On Thursday March 27th, I will be giving a talk to a hospital in Perth by MS Teams titled: “Can there be a biological psychiatry?” This will be 12.30pm Perth time (GMT+8). Either email me for the link (jockmclaren@gmail.com) or use these codes:
Meeting ID: 470 923 061 230
Passcode: xQ3Zr2Ds
*****
After moving to the city, a 42yo woman with a long psychiatric history was referred by her new general practitioner for assessment of her antidepressants. Over about 20 years, she had been treated with dozens of different drugs in large doses, plus ECT, but nothing worked. She complained of feeling sad and miserable all the time. As per routine, she was asked what she thought was causing it: “Do you know why you’re feeling sad?”
“Oh yes,” she replied, “it’s my depression. It always does it.”

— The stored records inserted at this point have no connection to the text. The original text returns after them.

(* ===== verification/HashView.v ===== *)
(** * The hash index over a buffer

    Model of src/runtime/LazyJoinHashtable.cpp: [HashIndexedView::build] links
    the entries of a buffer into buckets, all workers at once and without
    locks.  Every entry of the buffer is linked by one call of the callback; a
    state holds the table, the entries and where each call is.  [step i] is the
    next access of call [i] to shared memory. *)

From S2P Require Import Prelude Helpers FlexBuffer Hashtable.
#[local] Open Scope Z_scope.

(** [nextPow2] of LazyJoinHashtable.h, PreAggregationHashtable.cpp and
    LingoDBHashIndex.cpp, on 64 bits. *)
Definition smear (v k : Z) : Z := Z.lor v (Z.shiftr v k).
Definition nextPow2 (v : Z) : Z :=
  let v := u64 (v - 1) in
  let v := smear v 1 in
  let v := smear v 2 in
  let v := smear v 4 in
  let v := smear v 8 in
  let v := smear v 16 in
  let v := smear v 32 in
  u64 (v + 1).

(** [std::max(nextPow2(len * 1.25), 1)]; the product is a double, truncated. *)
Definition htSizeFor (len : Z) : Z := Z.max (nextPow2 (round53 (round53 len * 5) / 4)) 1.

Inductive pc :=
  | Start                       (* about to load the slot *)
  | Loaded (current : Z)        (* about to write [entry->next] *)
  | Linked (current new : Z)    (* about to exchange *)
  | Done.

Record View := mkView { vw_ht : list Z; vw_entries : gmap Z (Entry unit); calls : list (Z * pc) }.

Section view.
Context (bloomMasks : Z → Z) (htMask : Z).

Definition set_pc (i : nat) (a : Z) (p : pc) (s : View) : View := mkView (vw_ht s) (vw_entries s) (<[i := (a, p)]> (calls s)).

(** [spurious]: [compare_exchange_weak] may fail although the slot holds the
    expected value. *)
Definition step (spurious : bool) (i : nat) (s : View) : option View :=
  '(a, p) ← calls s !! i;
  e ← vw_entries s !! a;
  let pos := Z.land (hashValue e) htMask in
  slot ← zget (vw_ht s) pos;
  match p with
  | Start => Some (set_pc i a (Loaded slot) s)
  | Loaded current =>
      Some (mkView (vw_ht s) (<[a := set_next (untag current) e]> (vw_entries s))
              (<[i := (a, Linked current (tag bloomMasks a current (hashValue e)))]> (calls s)))
  | Linked current new =>
      if (slot =? current) && negb spurious
      then Some (mkView (zset (vw_ht s) pos new) (vw_entries s) (<[i := (a, Done)]> (calls s)))
      else Some (set_pc i a (Loaded slot) s)
  | Done => None
  end.

Inductive steps : nat → View → View → Prop :=
  | steps_refl s : steps 0 s s
  | steps_next k b s1 s2 s3 i : steps k s1 s2 → step b i s2 = Some s3 → steps (S k) s1 s3.
End view.

(** The state in which the callbacks start: the entries of the buffer with
    their hashes, their links not written yet. *)
Definition initView (entries : list (Z * Z)) : View :=
  let size := htSizeFor (Z.of_nat (length entries)) in
  mkView (replicate (Z.to_nat size) 0) (list_to_map ((λ e, (fst e, mkEntry 0 (snd e) tt)) <$> entries))
    ((λ e, (fst e, Start)) <$> entries).
Definition htMaskFor (entries : list (Z * Z)) : Z := htSizeFor (Z.of_nat (length entries)) - 1.

(** What the compiled code starts a lookup with. *)
Definition view_lookup (bloomMasks : Z → Z) (htMask : Z) (s : View) (hash : Z) : res Z :=
  let* p := load (vw_ht s) (Z.land hash htMask) in Ok (filterTagged bloomMasks p hash).
(* ===== verification/HashViewProps.v ===== *)
(** * The hash index holds every entry, whatever the interleaving *)

From S2P Require Import Prelude Helpers HelpersProps FlexBuffer Hashtable HashtableProps HashView.
#[local] Open Scope Z_scope.

(** ** The next power of two *)

(** [y] has a bit set where [x] has one within the next [n] places. *)
Definition spread (x n y : Z) : Prop := 0 ≤ y ∧ ∀ i, 0 ≤ i → Z.testbit y i = true ↔ ∃ o, 0 ≤ o < n ∧ Z.testbit x (i + o) = true.

Lemma spread_smear x n y : 0 < n → spread x n y → spread x (2 * n) (smear y n).
Proof.
  intros Hn [Hy Hs]. unfold smear. split; [apply Z.lor_nonneg; split; [done|by apply Z.shiftr_nonneg]|]. intros i Hi.
  rewrite Z.lor_spec, Z.shiftr_spec, orb_true_iff, Hs, Hs by lia. split.
  - intros [(o & Ho & Hb)|(o & Ho & Hb)]; [exists o; split; [lia|done]|]. exists (n + o). split; [lia|]. by replace (i + (n + o)) with (i + n + o) by lia.
  - intros (o & Ho & Hb). destruct (Z.lt_ge_cases o n); [left; exists o; split; [lia|done]|]. right. exists (o - n). split; [lia|].
    by replace (i + n + (o - n)) with (i + o) by lia.
Qed.

Lemma smear_all x : 0 < x < 2 ^ 64 → smear (smear (smear (smear (smear (smear x 1) 2) 4) 8) 16) 32 = Z.ones (Z.log2 x + 1).
Proof.
  intros Hx. assert (spread x 1 x) as H0.
  { split; [lia|]. intros i Hi. split; [intros Hb; exists 0; by rewrite Z.add_0_r|]. intros (o & Ho & Hb). by replace (i + o) with i in Hb by lia. }
  do 5 (apply spread_smear in H0; [|lia]; cbn [Z.mul Pos.mul] in H0). apply spread_smear in H0; [|lia]. cbn [Z.mul Pos.mul] in H0. destruct H0 as [Hpos Hs].
  assert (Z.log2 x < 64) as Hlog by (apply Z.log2_lt_pow2; lia). pose proof (Z.log2_nonneg x).
  apply Z.bits_inj'. intros i Hi. apply Bool.eq_iff_eq_true. rewrite Hs, Z.testbit_ones_nonneg, Z.ltb_lt by lia. split.
  - intros (o & Ho & Hb). destruct (Z.lt_ge_cases (Z.log2 x) (i + o)) as [Hlt|]; [|lia]. assert (Z.testbit x (i + o) = false) by (apply Z.bits_above_log2; lia). congruence.
  - intros Hle. exists (Z.log2 x - i). split; [lia|]. replace (i + (Z.log2 x - i)) with (Z.log2 x) by lia. apply Z.bit_log2; lia.
Qed.

Lemma nextPow2_spec v : 1 ≤ v ≤ 2 ^ 63 → ∃ k, 0 ≤ k ≤ 63 ∧ nextPow2 v = 2 ^ k ∧ v ≤ 2 ^ k ∧ (1 < v → 2 ^ (k - 1) < v).
Proof.
  intros Hv. unfold nextPow2, u64. rewrite (wrap_u_id 64 (v - 1)) by (unfold in_u; lia). destruct (decide (v = 1)) as [->|Hne].
  { exists 0. split_and!; [lia|lia|reflexivity|lia|lia]. }
  rewrite smear_all by lia. set (k := Z.log2 (v - 1) + 1). pose proof (Z.log2_nonneg (v - 1)).
  assert (Z.log2 (v - 1) < 63) as Hlog by (apply Z.log2_lt_pow2; lia).
  pose proof (Z.log2_spec (v - 1) ltac:(lia)) as [Hlo Hhi]. replace (Z.succ (Z.log2 (v - 1))) with k in Hhi by lia.
  assert (2 ^ k ≤ 2 ^ 63) as Hk by (apply Z.pow_le_mono_r; lia).
  exists k. rewrite Z.ones_equiv, Z.add_1_r, Z.succ_pred. split_and!; [lia|lia|apply wrap_u_id; unfold in_u; lia|lia|].
  intros _. replace (k - 1) with (Z.log2 (v - 1)) by lia. lia.
Qed.

(** The table of a buffer of [len] entries has a power of two of slots, at
    least as many as there are entries. *)
Lemma htSizeFor_spec len : 0 ≤ len < 2 ^ 50 → ∃ k, 0 ≤ k ≤ 63 ∧ htSizeFor len = 2 ^ k ∧ len ≤ 2 ^ k.
Proof.
  intros Hl. unfold htSizeFor. rewrite (round53_small len) by lia. rewrite round53_small by lia.
  destruct (decide (len = 0)) as [->|Hne]; [exists 0; split_and!; (done || lia)|].
  assert (1 ≤ len ≤ len * 5 / 4) as Hq by (Z.to_euclidean_division_equations; lia).
  assert (len * 5 / 4 ≤ 2 ^ 63) by (Z.to_euclidean_division_equations; lia).
  destruct (nextPow2_spec (len * 5 / 4) ltac:(lia)) as (k & Hk & -> & Hle & _). exists k. split_and!; [lia|lia|lia|lia].
Qed.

As she gave her story, it became clear that the primary problem was a severe anxiety state which went back to her ghastly childhood. She had about half a dozen panic attacks a day from a list of about fifty specific fears, plus the general fear that the world is a dangerous and unpredictable place and humans will only hurt her (cats were fine, though). At the end of the interview, she was shown her long lists of anxiety symptoms and her fears. “Now you see why antidepressants don’t work,” she was told. “The primary problem, going right back to your early family life, is anxiety.”
“Anxiety?” she exclaimed, jumping back in her chair. “Oh no, that’s terrifying.”
Actually, yes, anxiety is indeed terrifying. It’s been said, and I’m sure it’s true, that a full-blown panic attack is the worst sensation a human can experience and still survive. And it has to be. The role of anxiety is to save your bacon, it has to force you to get away from the danger, so it has to be strong. It has to override all other emotions, attractions, arousals, tiredness, hunger, pain, the lot, to make you run for safety. Unlike other emotions, which wear off, anxiety reinforces itself, building up and up until you give in and get away.
Trouble is, psychiatry doesn’t take it seriously. The file of letters and discharge summaries she brought showed that people had known all along about her anxiety but it was considered trivial, “co-morbid,” or just her being pathetic. Psychiatry is obsessed with depression and simply doesn’t understand the role of anxiety in precipitating depression, but the point here is her belief about her own anxiety state. She firmly believed the normal emotion of anxiety was a time bomb inside her ready to go off at any second and turn her into a twitching, dribbling mess. She believed her anxiety had only two settings, full off and full on, and she had no control over it apart from avoiding everything that could wreck her day. And because she believed it, that’s what it did. So what’s this thing called belief?
Four years ago, we watched (in some degree of disbelief, actually) as thousands of people stormed through the US Capitol Building, driven, they said, by the belief that the 2020 US election was “stolen” and they had to sort it out. But how could they believe that when the facts were plain for all to see? What does it mean to say “I hear what you’re saying but I believe something else”? This raises the question of the nature of belief, which has always been a central topic in philosophy, known as epistemology, “the theory of knowledge, especially with regard to its methods, validity, and scope, and the distinction between justified belief and opinion.” However, the notion of believing is far too important to leave to philosophers: beliefs, and clashes of beliefs, are pushing us closer and closer to the literal end of the world as we know it.
What we believe counts, but when it comes to working out what it means to say “Well, I believe that …” we run into the sand. Philosophers tend to start with beliefs as a real thing and go forward, trying to sort out the consequences of beliefs and how we reconcile them with the real world. Some go back to their origin, trying to discover how we acquire beliefs and then sort them into stacks. Now there’s another field, given the ugly neologism “creditions” to remind everybody that this is a different approach. A couple of years ago, there was a conference held in Hannover at the rebuilt Herrenhausen Palace, now published with the sparkling title: Credition - an interdisciplinary approach to the nature of beliefs and believing [1]. Its 42 chapters cover all sorts of fascinating topics arranged around their definition:
…creditions, is an umbrella term that signifies the neural subfunctions that constitute the category of processes of believing, as are similarly present in the categories of emotions, perceptions, and actions (p7).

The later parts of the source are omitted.